++++ Data shown ++++

(* ===== verification/TemplateInvariants.v ===== *)
(** Invariants of the template repository: one active row per version of a
    lineage, and the provenance credentials of registered versions. *)
From S2P Require Import Prelude Json Transactions Sha256 Anchors TemplateStore Templates TemplateLaws.

(** ** One active row per version of a lineage *)
(** A row sits under its DID and belongs to a lineage. *)
Definition keyed (s : TStore) : Prop := ∀ did row, templates s !! did = Some row →
  ct_did (columns row) = did ∧ is_Some (ct_base_template (columns row)).

Definition clash (v w : View) : Prop :=
  is_active (v_state v) = true ∧ is_active (v_state w) = true ∧
  same_lineage (v_lineage v) (v_lineage w) = true ∧ v_version v = v_version w.

Definition one_active (s : TStore) : Prop :=
  ∀ d1 d2 v1 v2, views s !! d1 = Some v1 → views s !! d2 = Some v2 → clash v1 v2 → d1 = d2.

Definition active_ok (s : TStore) : Prop := keyed s ∧ one_active s.

Notation keeps_active := (evolves (λ s s', active_ok s → active_ok s')).

Lemma same_lineage_sym a b : same_lineage a b = same_lineage b a.
Proof. destruct a, b; try done. cbn. apply bool_decide_ext. naive_solver. Qed.

Lemma clash_sym v w : clash v w → clash w v.
Proof. intros (? & ? & Hl & ?). rewrite same_lineage_sym in Hl. by repeat split. Qed.

Lemma active_ok_templates s s' : templates s' = templates s → active_ok s → active_ok s'.
Proof. intros E [Hk Ho]. split; unfold keyed, one_active, views in *; by rewrite E. Qed.

(** A row changes to one that clashes with nobody else. *)
Lemma active_ok_put s s' did row v :
  ct_did (columns row) = did → is_Some (v_lineage v) → (∀ x, x ≠ did → templates s' !! x = templates s !! x) →
  templates s' !! did = Some row → view row = v →
  (∀ d w, d ≠ did → views s !! d = Some w → ¬ clash v w) → active_ok s → active_ok s'.
Proof.
  intros Hd Hlin Hne Hrow Hv Hc [Hk Ho]. split.
  - intros x r Hx. destruct (decide (x = did)) as [-> | Hx']; [simplify_eq; done|]. rewrite Hne in Hx by done. by apply Hk.
  - assert (Hviews : ∀ x, x ≠ did → views s' !! x = views s !! x) by (intros; rewrite !views_lookup; by rewrite Hne).
    assert (Hdid : views s' !! did = Some v) by (rewrite views_lookup, Hrow; cbn; by subst).
    intros d1 d2 v1 v2 H1 H2 Hcl. destruct (decide (d1 = did)) as [-> | N1], (decide (d2 = did)) as [-> | N2]; [done| | |].
    + rewrite Hdid in H1. rewrite Hviews in H2 by done. simplify_eq. by destruct (Hc _ _ N2 H2).
    + rewrite Hdid in H2. rewrite Hviews in H1 by done. simplify_eq. destruct (Hc _ _ N1 H1). by apply clash_sym.
    + rewrite Hviews in H1, H2 by done. by eapply Ho.
Qed.

Lemma not_active_no_clash v w : is_active (v_state v) = false → ¬ clash v w.
Proof. intros E (Ha & _). congruence. Qed.

Lemma put_update s did now (f : TemplateRow → TemplateRow) row :
  templates s !! did = Some row →
  let s' := set_templates (alter (λ r, before_update now r (f r)) did) s in
  (∀ x, x ≠ did → templates s' !! x = templates s !! x) ∧
  templates s' !! did = Some (before_update now row (f row)).
Proof.
  intros E s'. split; [intros x Hx; by apply lookup_alter_ne|]. cbn. by rewrite lookup_alter_eq, E.
Qed.

Lemma keeps_active_frame {A} (m : TTx A) : frames templates m → keeps_active m.
Proof. intros Hm e s a s' H. apply active_ok_templates. by apply (Hm _ _ _ _ H). Qed.

Lemma elem_of_template_rows s c : c ∈ template_rows s ↔ ∃ did row, templates s !! did = Some row ∧ c = columns row.
Proof.
  unfold template_rows. rewrite list_elem_of_fmap. split.
  - intros (row & -> & ([d r] & -> & Hin)%list_elem_of_fmap). apply elem_of_map_to_list in Hin. eauto.
  - intros (did & row & E & ->). exists row. split; [done|]. apply list_elem_of_fmap. exists (did, row).
    split; [done|]. by apply elem_of_map_to_list.
Qed.

Lemma keeps_active_UpdateState did st : keeps_active (TemplateRepo.UpdateState did st).
Proof.
  intros e s u s' (row & E & Hg & ->)%UpdateState_Ok Hok.
  destruct (put_update s did (te_now e) (TemplateRepo.with_state st) row E) as [Hne Hd].
  destruct (before_update_columns (te_now e) row (TemplateRepo.with_state st row)) as [Hv Hdid].
  eapply (active_ok_put s _ did _ (enters st (view row))); [| |exact Hne|exact Hd|by rewrite Hv| |exact Hok].
  - rewrite Hdid. exact (proj1 (proj1 Hok _ _ E)).
  - exact (proj2 (proj1 Hok _ _ E)).
  - intros d w Hd' Hw (Ha & Hb & Hl & Hver). cbn in Ha, Hl, Hver. rewrite Ha in Hg. cbn in Hg.
    unfold TemplateRepo.conflicting in Hg. rewrite existsb_false_iff in Hg.
    rewrite views_lookup in Hw. apply fmap_Some in Hw as (other & Eo & ->).
    assert (Hin : columns other ∈ template_rows s) by (apply elem_of_template_rows; eauto).
    specialize (Hg _ Hin). cbn in Hb, Hver, Hl. rewrite same_lineage_sym, Hl, Hb in Hg.
    rewrite (bool_decide_eq_true_2 _ (eq_sym Hver)) in Hg. cbn in Hg. bool_to_prop. apply Hd'.
    destruct Hok as [Hk _]. destruct (Hk _ _ E) as [<- _], (Hk _ _ Eo) as [<- _]. done.
Qed.

Lemma active_ok_insert row s : ct_state (columns row) = Draft → is_Some (ct_base_template (columns row)) →
  templates s !! ct_did (columns row) = None → active_ok s →
  active_ok (set_templates (insert (ct_did (columns row)) row) s).
Proof.
  intros Hst Hlin Hn Hok.
  apply (active_ok_put s _ (ct_did (columns row)) row (view row)); try done.
  - intros x Hx. by apply lookup_insert_ne.
  - apply lookup_insert_eq.
  - intros d w _ _. apply not_active_no_clash. cbn. by rewrite Hst.
Qed.

Lemma assign_did r l : ct_did (columns (foldl TemplateRepo.assign r l)) = ct_did (columns r).
Proof.
  revert r. induction l as [|a l IH]; intros r; [done|]. cbn [foldl]. rewrite IH. destruct a; try done.
  cbn. by case_match.
Qed.

Lemma keeps_active_rewrite did f :
  (∀ r, ct_did (columns (f r)) = ct_did (columns r) ∧ ∃ content, view (f r) = rewritten content (view r)) →
  keeps_active (TemplateRepo.update_row did f).
Proof.
  intros Hf e s u s' H Hok. unfold TemplateRepo.update_row in H. txn_inv.
  destruct (templates s !! did) as [row|] eqn:E.
  - destruct (put_update s did (te_now e) f row E) as [Hne Hd].
    destruct (before_update_columns (te_now e) row (f row)) as [Hv Hdid].
    destruct (Hf row) as [Hfd (content & Hfv)].
    eapply (active_ok_put s _ did _ (rewritten content (view row))); [| |exact Hne|exact Hd|by rewrite Hv| |exact Hok].
    + rewrite Hdid, Hfd. exact (proj1 (proj1 Hok _ _ E)).
    + exact (proj2 (proj1 Hok _ _ E)).
    + intros d w Hd' Hw Hcl. apply Hd'. destruct Hok as [_ Ho]. apply (Ho d did w (view row)); [exact Hw| |exact (clash_sym _ _ Hcl)].
      by rewrite views_lookup, E.
  - eapply active_ok_templates; [|exact Hok]. cbn. apply map_eq. intros x.
    destruct (decide (x = did)) as [-> | Hx]; [by rewrite lookup_alter_eq, E | by rewrite lookup_alter_ne].
Qed.

Lemma keeps_active_Update data : TemplateRepo.u_state data = EmptyString → keeps_active (TemplateRepo.Update data).
Proof.
  intros Hs e s u s' H Hok. pose proof H as (l & Hq & Hl & _)%Update_Ok; [|done]. unfold TemplateRepo.Update in H.
  txn_inv. rewrite Hq in *. simplify_eq. revert Hok. eapply keeps_active_rewrite; [|exact H].
  intros r. split; [apply assign_did | by apply assign_view].
Qed.

Section active.
Context `{SRV : TemplateServices}.

Lemma keeps_active_CopyFromDID did copyDID : keeps_active (TemplateRepo.CopyFromDID did copyDID).
Proof.
  intros e s v s' H Hok. apply CopyFromDID_Ok in H as (source & row & Hs & Hn & _ & _ & _ & _ & -> & <- & Hrow).
  pose proof (f_equal v_state Hrow) as Hst. pose proof (f_equal v_lineage Hrow) as Hlin. cbn in Hst, Hlin.
  apply active_ok_insert; [done|rewrite Hlin|done..].
  unfold TemplateRepo.new_base_template. case_match; [exact (proj2 (proj1 Hok _ _ Hs))|done].
Qed.

Lemma keeps_active_Create data : ct_state data = Draft → keeps_active (TemplateRepo.Create data).
Proof.
  intros Hd e s t s' H Hok. unfold TemplateRepo.Create, clock in H. txn_inv.
  match goal with H : TemplateRepo.insert_row _ _ _ = _ |- _ => apply template_insert_Ok in H as (Hn & _ & ->) end.
  by apply active_ok_insert.
Qed.

Lemma keeps_active_event evt : keeps_active (Create_event evt).
Proof. by apply keeps_active_frame, frames_Create_event. Qed.
Lemma keeps_active_task_state tbl did h st : keeps_active (TaskRepo.UpdateState tbl did h st).
Proof. apply keeps_active_frame, frames_task_UpdateState, templates_tasks. Qed.
Lemma keeps_active_reopen tbl did : keeps_active (TaskRepo.ReopenTasks tbl did).
Proof. apply keeps_active_frame, frames_task_Reopen, templates_tasks. Qed.
Lemma keeps_active_delete tbl did : keeps_active (TaskRepo.Delete tbl did).
Proof. apply keeps_active_frame, frames_task_Delete, templates_tasks. Qed.
Lemma keeps_active_history did : keeps_active (TemplateRepo.CreateHistoryEntryForDID did).
Proof. apply keeps_active_frame. intros e s u s' H. by apply history_templates in H. Qed.
Lemma keeps_active_next cmd st : keeps_active (Submitter.next_state cmd st).
Proof. apply keeps_active_frame, frames_next_state, templates_tasks. Qed.
Lemma keeps_active_issue cmd existing : keeps_active (Registrar.issueProvenanceCredential cmd existing).
Proof. apply keeps_active_frame, issue_templates. Qed.
Lemma keeps_active_may_update cmd st : keeps_active (Updater.may_update cmd st).
Proof. intros e s u s' [-> _]%may_update_Ok. done. Qed.
Lemma keeps_active_valid tbl did h : keeps_active (TaskRepo.IsValidHolder tbl did h).
Proof. apply keeps_active_frame, frames_IsValidHolder. Qed.

Hint Resolve keeps_active_UpdateState keeps_active_CopyFromDID keeps_active_event
  keeps_active_task_state keeps_active_reopen keeps_active_delete keeps_active_history keeps_active_next
  keeps_active_issue keeps_active_may_update keeps_active_valid : txn.

Lemma keeps_active_render did pdf : keeps_active (TemplateRepo.UpdatePDFState did pdf).
Proof.
  destruct pdf as [[[? ?] ?] ?]. apply keeps_active_rewrite. intros r. split; [done|].
  exists (v_content (view r)). by rewrite rewritten_same.
Qed.

Lemma keeps_active_perform {A} (m : TTx A) e s : keeps_active m → active_ok s → active_ok (commit m e s).2.
Proof. intros Hm. by apply (evolves_commit (λ s s', active_ok s → active_ok s') m e s Hm). Qed.

Lemma active_ok_seal cmd existing : keeps_active (Registrar.seal cmd existing).
Proof. unfold Registrar.seal. evolves_tac. Qed.
Lemma active_ok_import cmd did im : keeps_active (Registrar.import cmd did im).
Proof. unfold Registrar.import. evolves_tac. by apply keeps_active_Create. Qed.

Lemma active_ok_perform a e c : active_ok (store c) → active_ok (store (perform a e c)).
Proof.
  pose proof @keeps_active_perform as HP.
  destruct a; cbn [perform store].
  - apply HP. unfold Creator.Handle. evolves_tac. by apply keeps_active_Create.
  - apply HP. unfold Copier.Handle. evolves_tac. by apply keeps_active_Update.
  - apply HP. unfold Updater.Handle. evolves_tac. by apply keeps_active_Update.
  - apply HP. unfold UpdateManager.Handle. evolves_tac. by apply keeps_active_Update.
  - apply HP. unfold Submitter.Handle. evolves_tac.
  - apply HP. unfold Decider.Approver_Handle, Decider.decide_as. evolves_tac.
  - apply HP. unfold Decider.Rejecter_Handle, Decider.decide_as. evolves_tac.
  - apply HP. unfold Archiver.Handle. evolves_tac.
  - apply HP. apply keeps_active_frame, verify_templates.
  - apply HP, keeps_active_render.
  - apply HP. unfold Publisher.record_publication. evolves_tac.
  - apply HP, active_ok_import.
  - unfold Registrar.Handle. repeat case_match; try done; apply HP; [apply active_ok_seal | apply active_ok_import].
  - repeat case_match; done.
  - destruct (in_flight c !! request) as [[cmd existing]|]; [apply HP, active_ok_seal | done].
Qed.

Lemma active_ok_reachable c : reachable c → active_ok (store c).
Proof.
  intros [l ->]. enough (H : ∀ c, active_ok (store c) → active_ok (store (perform_all l c)))
    by (apply H; split; intros ?; intros; unfold views in *; set_solver).
  induction l as [|[a e] l IH]; intros c Hc; [done|]. cbn [perform_all]. by apply IH, active_ok_perform.
Qed.

(** in every reachable store, at most one row of a lineage is registered or
    published at a version. *)
Theorem one_active_row_per_version c : reachable c → one_active (store c).
Proof. by intros [_ H]%active_ok_reachable. Qed.
End active.

Lemma one_active_witness : one_active (store (demo_run demo_steps)).
Proof. apply (one_active_row_per_version (SRV := demo_services)). eexists. reflexivity. Defined.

++++

# How to complete this task
Send back exactly, with nothing added, the lines from the first line of the material above through the line holding "Definition keyed (s"; both ends are included.

# Expected answer
(* ===== verification/TemplateInvariants.v ===== *)
(** Invariants of the template repository: one active row per version of a
    lineage, and the provenance credentials of registered versions. *)
From S2P Require Import Prelude Json Transactions Sha256 Anchors TemplateStore Templates TemplateLaws.

(** ** One active row per version of a lineage *)
(** A row sits under its DID and belongs to a lineage. *)
Definition keyed (s : TStore) : Prop := ∀ did row, templates s !! did = Some row →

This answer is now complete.